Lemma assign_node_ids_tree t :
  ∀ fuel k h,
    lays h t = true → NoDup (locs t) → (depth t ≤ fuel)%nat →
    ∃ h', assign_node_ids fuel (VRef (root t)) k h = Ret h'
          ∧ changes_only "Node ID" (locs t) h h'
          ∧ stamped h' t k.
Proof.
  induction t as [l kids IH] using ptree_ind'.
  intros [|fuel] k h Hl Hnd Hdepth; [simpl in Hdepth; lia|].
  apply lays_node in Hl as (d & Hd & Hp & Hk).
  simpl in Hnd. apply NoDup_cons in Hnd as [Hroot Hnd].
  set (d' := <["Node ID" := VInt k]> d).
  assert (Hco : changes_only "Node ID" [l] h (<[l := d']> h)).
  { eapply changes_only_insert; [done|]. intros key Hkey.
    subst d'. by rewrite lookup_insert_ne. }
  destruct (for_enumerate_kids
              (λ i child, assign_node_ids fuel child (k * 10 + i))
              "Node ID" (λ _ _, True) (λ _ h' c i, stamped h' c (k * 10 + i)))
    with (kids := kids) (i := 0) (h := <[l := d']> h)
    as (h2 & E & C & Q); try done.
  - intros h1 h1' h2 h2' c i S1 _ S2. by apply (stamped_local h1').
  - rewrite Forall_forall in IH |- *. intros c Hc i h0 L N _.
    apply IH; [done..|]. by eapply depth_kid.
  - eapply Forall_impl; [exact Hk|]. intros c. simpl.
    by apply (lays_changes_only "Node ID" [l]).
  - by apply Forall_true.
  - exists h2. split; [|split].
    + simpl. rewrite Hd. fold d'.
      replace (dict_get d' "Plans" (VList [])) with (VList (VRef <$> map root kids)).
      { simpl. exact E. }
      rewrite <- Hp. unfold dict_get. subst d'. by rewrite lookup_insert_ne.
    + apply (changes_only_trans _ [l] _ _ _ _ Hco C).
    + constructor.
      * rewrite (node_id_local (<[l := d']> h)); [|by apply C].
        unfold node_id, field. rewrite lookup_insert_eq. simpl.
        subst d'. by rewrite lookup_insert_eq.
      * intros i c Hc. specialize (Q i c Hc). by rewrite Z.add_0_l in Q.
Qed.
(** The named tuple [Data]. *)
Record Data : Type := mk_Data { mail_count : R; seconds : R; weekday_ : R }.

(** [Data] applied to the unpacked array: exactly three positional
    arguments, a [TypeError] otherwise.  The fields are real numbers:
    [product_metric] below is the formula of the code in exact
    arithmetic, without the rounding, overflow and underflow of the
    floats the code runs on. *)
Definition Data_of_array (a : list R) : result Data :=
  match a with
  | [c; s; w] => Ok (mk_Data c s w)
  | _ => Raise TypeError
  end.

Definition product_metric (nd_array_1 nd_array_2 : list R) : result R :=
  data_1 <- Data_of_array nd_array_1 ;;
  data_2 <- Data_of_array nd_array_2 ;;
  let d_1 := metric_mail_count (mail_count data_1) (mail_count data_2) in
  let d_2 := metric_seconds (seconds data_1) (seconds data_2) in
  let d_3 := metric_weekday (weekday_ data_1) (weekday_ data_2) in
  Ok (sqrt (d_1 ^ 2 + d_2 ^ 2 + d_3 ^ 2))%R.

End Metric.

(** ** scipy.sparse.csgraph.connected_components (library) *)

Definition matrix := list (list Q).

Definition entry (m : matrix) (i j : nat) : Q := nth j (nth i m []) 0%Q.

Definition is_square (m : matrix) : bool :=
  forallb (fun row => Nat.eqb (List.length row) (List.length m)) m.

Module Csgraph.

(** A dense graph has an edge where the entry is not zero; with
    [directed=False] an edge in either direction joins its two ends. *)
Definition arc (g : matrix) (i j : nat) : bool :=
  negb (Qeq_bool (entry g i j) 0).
-=-=-
*What you need to do*
Using the material above, copy every line in which the string "TypeError" occurs.

*Reply to the task*
    arguments, a [TypeError] otherwise.  The fields are real numbers:
  | _ => Raise TypeError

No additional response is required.